HDP Eş Genel Başkan Yardımcısı Garo Paylan, İstanbul Kuzguncuk'taki kilise saldırısını ve Hrant Dink Vakfı'nın tehdit edilmesine ilişkin, "Bunlar piyon... Saldırganların hepsini belki mağdur olarak görebilirim. İktidar nefret dili kullanıyor ve bu nefret dili nefret iklimi yaratıyor. Oysa ki barış ikliminde yaşasak o çocuklar barışla yetinecekler” dedi.
HDP Eş Genel Başkan Yardımcısı Garo Paylan RS FM’de Atilla Güner’le Akşam Postası’nda Kuzguncuk’ta Kilise’ye yönelik saldırı ve Dink vakfına tehdidi değerlendirdi:
İktidarın nefret dili kullandığını ve bu nefret dilinin nefret iklimi yarattığını belirten Paylan, "Nefret iklimi nefret bataklığı yaratıyor. Nefret bataklığından da maalesef pek çok bundan etkilenen mahlukatlar ortaya çıkabiliyor ve gidip nefret suçları yapıyorlar. Bu anlamda ben kilisenin haçını kıran, yere atan kişiyi mağdur olarak da değerlendirebilirim. Çünkü birileri ona demiş ki burada Ermeni var, Ermeni kilisesi var. Onlar düşmandır, onlar haindir demiş. Belli ki nefret söylemleriyle kirletilmiş o gencimiz ve gitmiş kilisenin haçını kırabilmiş" dedi.

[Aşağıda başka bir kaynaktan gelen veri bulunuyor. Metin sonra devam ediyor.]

(* ===== verification/RunGroup.v ===== *)
(** * Running and stopping the managers

    [runUntilManagerStops] and its helpers of cmd/manager.go: the manager and the
    workers run side by side in an [errgroup]; when one fails, the manager returns or
    a signal arrives, the context they share is cancelled, and the process ends when
    every one of them has returned. *)

From S2P Require Import Prelude GoStrings GoErr.

Definition ignoreCanceled (err : option goerr) : option goerr :=
  match err with
  | Some e => if IsCanceled e then None else Some e
  | None => None
  end.

(** [localManagerRunnable.Start]: blocked, [None], until the primary manager is
    elected; then the local manager's [Start]. *)
Definition localManager_Start (elected : bool) (start : option goerr) : option (option goerr) :=
  if elected then Some start else None.

(** [errgroup.Group], from the answers of its functions in the order they returned:
    what [Wait] answers when all have, and whether its context is cancelled. *)
Class ErrGroup := {
  Group_Wait : list (option goerr) → option goerr;
  Group_Done : list (option goerr) → bool
}.
Class ErrGroupLaws `{ErrGroup} := {
  (** [Wait] returns the first error, if any. *)
  Group_Wait_first answers : Group_Wait answers = head (omap id answers);
  (** The first error cancels the context. *)
  Group_Done_iff answers : Group_Done answers = existsb (λ a, match a with Some _ => true | None => false end) answers
}.

Section run.
Context `{ErrGroup}.

(** The tasks are the workers, [0] to [n - 1], and the manager, [n]. A state is
    whether a signal has arrived, and the tasks that have returned, in order. *)
Record run_state := mkRun { signalled : bool; returned : list (nat * option goerr) }.
Definition run_start : run_state := mkRun false [].

(** The context of the tasks is cancelled: by a signal, by the [cancel] deferred in
    the manager's function, or by the group. *)
Definition stopped (n : nat) (st : run_state) : bool :=
  signalled st || existsb (λ r, Nat.eqb r.1 n) (returned st) || Group_Done (map (λ r, ignoreCanceled r.2) (returned st)).

(** [may_return i done e]: task [i] may return [e], its context being done or not. *)
Inductive run_step (n : nat) (may_return : nat → bool → option goerr → Prop) : run_state → run_state → Prop :=
| step_signal h : run_step n may_return (mkRun false h) (mkRun true h)
| step_return i e st :
    i ≤ n → i ∉ map fst (returned st) → may_return i (stopped n st) e →
    run_step n may_return st (mkRun (signalled st) (returned st ++ [(i, e)])).

Definition all_returned (n : nat) (st : run_state) : bool :=
  forallb (λ i, bool_decide (i ∈ map fst (returned st))) (seq 0 (S n)).

(** [g.Wait()], when it returns. *)
Definition runUntilManagerStops (n : nat) (st : run_state) : option (option goerr) :=
  if all_returned n st then Some (Group_Wait (map (λ r, ignoreCanceled r.2) (returned st))) else None.
End run.

(** ** The run ends *)

Section facts.
Context `{ErrGroupLaws} (n : nat) (may_return : nat → bool → option goerr → Prop).
Abbreviation step := (run_step n may_return).

Lemma step_stopped st st' : step st st' → stopped n st = true → stopped n st' = true.
Proof.
  unfold stopped. intros [h|i e st0 Hi Hn Hm] Hs; [done|]. cbn [signalled returned].
  rewrite map_app, existsb_app. rewrite Group_Done_iff in *. rewrite existsb_app.
  destruct (signalled st0); [done|]. simpl in Hs |- *. apply orb_true_iff in Hs as [->| ->]; simpl; [done|].
  by rewrite orb_true_r.
Qed.

Lemma steps_stopped st st' : rtc step st st' → stopped n st = true → stopped n st' = true.
Proof. induction 1 as [|st st1 st' Hs _ IH]; [done|]. intros Hst. by apply IH, (step_stopped st). Qed.

(** A state of a run: each task has returned at most once. *)
Definition run_wf (st : run_state) : Prop := NoDup (map fst (returned st)) ∧ ∀ i, i ∈ map fst (returned st) → i ≤ n.

Lemma step_wf st st' : step st st' → run_wf st → run_wf st'.
Proof.
  intros [h|i e st0 Hi Hn _] [HN Hle]; [done|]. unfold run_wf. cbn [returned]. rewrite map_app. simpl. split.
  - apply NoDup_app. split_and!; [done| |apply NoDup_singleton].
    intros x Hx Hin. apply list_elem_of_singleton in Hin as ->. done.
  - intros x [Hx| ->%list_elem_of_singleton]%elem_of_app; auto.
Qed.

Lemma steps_wf st st' : rtc step st st' → run_wf st → run_wf st'.
Proof. induction 1; eauto using step_wf. Qed.

Lemma run_wf_length st : run_wf st → length (returned st) ≤ S n.
Proof.
  intros [HN Hle]. rewrite <- (length_map fst), <- (length_seq (S n) 0). apply submseteq_length, NoDup_submseteq; [done|].
  intros i Hi. apply list_elem_of_In, in_seq. specialize (Hle i Hi). lia.
Qed.

(** What is left of a run: the signal, and the tasks that run. *)
Definition left_over (st : run_state) : nat := (if signalled st then 0 else 1) + (S n - length (returned st)).

Lemma step_left_over st st' : step st st' → run_wf st → left_over st' < left_over st.
Proof.
  intros Hs Hwf. pose proof (run_wf_length _ (step_wf _ _ Hs Hwf)) as Hl. destruct Hs as [h|i e st0 _ _ _]; unfold left_over; simpl in *; [lia|].
  rewrite length_app in *. simpl in *. destruct (signalled st0); lia.
Qed.

Lemma all_returned_iff st : all_returned n st = true ↔ ∀ i, i ≤ n → i ∈ map fst (returned st).
Proof.
  unfold all_returned. rewrite forallb_elem. split.
  - intros HA i Hi. apply (bool_decide_eq_true_1 _), HA. apply list_elem_of_In, in_seq. lia.
  - intros HA i Hi. apply (bool_decide_eq_true_2 _), HA. apply list_elem_of_In, in_seq in Hi. lia.
Qed.

(** A task that still runs once the context is cancelled can return. *)
Lemma stopped_steps st :
  (∀ i, i ≤ n → ∃ e, may_return i true e) → stopped n st = true → all_returned n st = false → ∃ st', step st st'.
Proof.
  intros HR Hs Ha. unfold all_returned in Ha. apply not_true_iff_false in Ha. rewrite forallb_elem in Ha.
  destruct (decide (Exists (λ i, i ∉ map fst (returned st)) (seq 0 (S n)))) as [(i & Hi & Hn)%Exists_exists|Hn].
  - assert (i ≤ n) as Hle by (apply list_elem_of_In, in_seq in Hi; lia). destruct (HR i Hle) as [e He].
    eexists. apply (step_return n may_return i e st); [done..|]. by rewrite Hs.
  - destruct Ha. intros i Hi. apply (bool_decide_eq_true_2 _). destruct (decide (i ∈ map fst (returned st))); [done|].
    destruct Hn. apply Exists_exists. eauto.
Qed.

(** What ends a run: the manager's return, with an error or without; any task's failure
    but by the cancellation itself; a signal. *)
Definition ending (st : run_state) : Prop :=
  (∃ e, (n, e) ∈ returned st) ∨ (∃ i e, (i, e) ∈ returned st ∧ is_Some (ignoreCanceled e)) ∨ signalled st = true.

Lemma ending_stopped st : ending st → stopped n st = true.
Proof.
  unfold stopped. rewrite Group_Done_iff, !orb_true_iff, !existsb_exists. intros [(e & He)|[(i & e & He & Hs)|Hs]].
  - left; right. exists (n, e). split; [by apply list_elem_of_In|apply Nat.eqb_refl].
  - right. exists (ignoreCanceled e). split; [apply in_map_iff; exists (i, e); by rewrite <- list_elem_of_In|].
    by destruct Hs as [x ->].
  - by left; left.
Qed.

(** One of the [n + 2] events of a run, the signal and the returns, is past. *)
Lemma ending_left_over st : ending st → left_over st ≤ n + 1.
Proof.
  assert (∀ x, x ∈ returned st → length (returned st) ≠ 0) as Hl.
  { intros x Hx. destruct (returned st); [by apply elem_of_nil in Hx|done]. }
  unfold left_over. intros [(e & He)|[(i & e & He & _)|Hs]].
  - specialize (Hl _ He). destruct (signalled st); lia.
  - specialize (Hl _ He). destruct (signalled st); lia.
  - rewrite Hs. lia.
Qed.

(** C36: The process ends with its manager. Once the manager has returned, even without
    an error, a worker has failed or a signal has arrived, the shared context is
    cancelled for good; and when every task returns after its context is cancelled, a
    step is left as long as a task runs, whatever the interleaving, at most [n + 1] of
    them, and the answer, when all have returned, is the first error a task returned
    other than the cancellation itself. *)
Theorem run_ends_with_manager st (Hreach : rtc step run_start st)
    (Hending : ending st) (Hresponsive : ∀ i, i ≤ n → ∃ e, may_return i true e) :
  (∀ k st', nsteps step k st st' → k ≤ n + 1) ∧
  (∀ st', rtc step st st' →
     stopped n st' = true ∧
     (runUntilManagerStops n st' = None → ∃ st'', step st' st'') ∧
     ∀ answer, runUntilManagerStops n st' = Some answer →
       (∀ i, i ≤ n → i ∈ map fst (returned st')) ∧
       answer = head (omap (λ r, ignoreCanceled r.2) (returned st'))).
Proof.
  assert (run_wf st) as Hwf by (apply (steps_wf _ _ Hreach); split; [constructor|by intros i ?%elem_of_nil]). split.
  - assert (∀ k st1 st2, nsteps step k st1 st2 → run_wf st1 → k ≤ left_over st1) as HB.
    { induction 1 as [|k st1 st2 st3 Hs _ IH]; intros Hw; [lia|].
      pose proof (step_left_over _ _ Hs Hw). pose proof (IH (step_wf _ _ Hs Hw)). lia. }
    intros k st' Hk. pose proof (HB _ _ _ Hk Hwf) as Hl. pose proof (ending_left_over st Hending). lia.
  - intros st' Hr. pose proof (steps_stopped _ _ Hr (ending_stopped st Hending)) as Hs. split; [done|].
    unfold runUntilManagerStops. destruct (all_returned n st') eqn:Ea; (split; [try done; intros _; by apply stopped_steps|]).
    + intros answer [= <-]. split; [by apply all_returned_iff|]. rewrite Group_Wait_first. f_equal.
      induction (returned st') as [|[i e] h IH]; [done|]. csimpl. destruct (ignoreCanceled e); simpl; [f_equal|]; exact IH.
    + done.
Qed.
End facts.

(** ** An example: the manager is done while a worker waits *)

#[export] Instance ref_ErrGroup : ErrGroup := {
  Group_Wait answers := head (omap id answers);
  Group_Done answers := existsb (λ a, match a with Some _ => true | None => false end) answers
}.
#[export] Instance ref_ErrGroupLaws : ErrGroupLaws.
Proof. by split. Qed.

(** The worker returns the cancellation, once its context is done; the manager returns
    without an error. *)
Definition ex_may_return (i : nat) (done : bool) (e : option goerr) : Prop :=
  (i = 0 ∧ done = true ∧ e = Some ErrCanceled) ∨ (i = 1 ∧ e = None).
Definition ex_manager_gone : run_state := mkRun false [(1, None)].
Definition ex_run_over : run_state := mkRun false [(1, None); (0, Some ErrCanceled)].

Lemma run_ends_with_manager_witness :
  runUntilManagerStops 1 ex_run_over = Some None ∧ (∀ i, i ≤ 1 → i ∈ map fst (returned ex_run_over)).
Proof.
  split; [reflexivity|].
  destruct (run_ends_with_manager 1 ex_may_return ex_manager_gone) as [_ HR].
  - apply rtc_once. apply (step_return 1 ex_may_return 1 None run_start); [lia|by intros ?%elem_of_nil|by right].
  - left. exists None. left.
  - intros [|[|i]] Hi; [exists (Some ErrCanceled); by left|exists None; by right|lia].
  - destruct (HR ex_run_over) as (_ & _ & HA).
    + apply rtc_once. apply (step_return 1 ex_may_return 0 (Some ErrCanceled) ex_manager_gone); [lia| |by left].
      apply (bool_decide_unpack _). vm_compute. exact I.
    + by destruct (HA None eq_refl).
Defined.

(** A worker that returns without an error, or with the cancellation, ends nothing. *)
Example worker_done_goes_on : stopped 1 (mkRun false [(0, None)]) = false ∧ stopped 1 (mkRun false [(0, Some ErrCanceled)]) = false.
Proof. split; reflexivity. Qed.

Paylan bu saldırıları kimin yapmış olabileceğine dair şu ifadeleri kullandı:
Devlet içinde belli karanlık güçler vardır ve bunlar durumdan vazife çıkarırlar. Ortalığı karıştırmak için devlet içerisindeki belirli karanlık güçler de olabilir veya durumdan vazife çıkaran güçler de olabilir. Bunlar belirli gençleri kullanırlar.
Mehmet Ali Ağca’sından, Hrant Dink’i öldüren Ogün Samast’a kadar. Bu tür nefret cinayetlerinde kullanılan piyonlar oldular. Bunların hepsini belki mağdur olarak görebilirim. Oysa ki barış ikliminde yaşasak o çocuklar barışla yetinecekler. Barışla yaşayacak ötekine saygı duyma düşüncesiyle yetiştirilecekler. Ötekine saygı duymayı öğreten bir eğitim sistemimiz olsa o çocuk gidip kilisenin haçını kırar mı? Ya da Ogün Samast barış düşüncesiyle büyütülseydi, Ermeni’nin bu ülkenin binlerce yıllık kadim bir halkı olduğunu öğretilseydi Hrant Dink’in barış dili anlatılsaydı Ogün Samast 17 yaşında Hrant’ı öldürür müydü? 13 yıldır cezaevinde.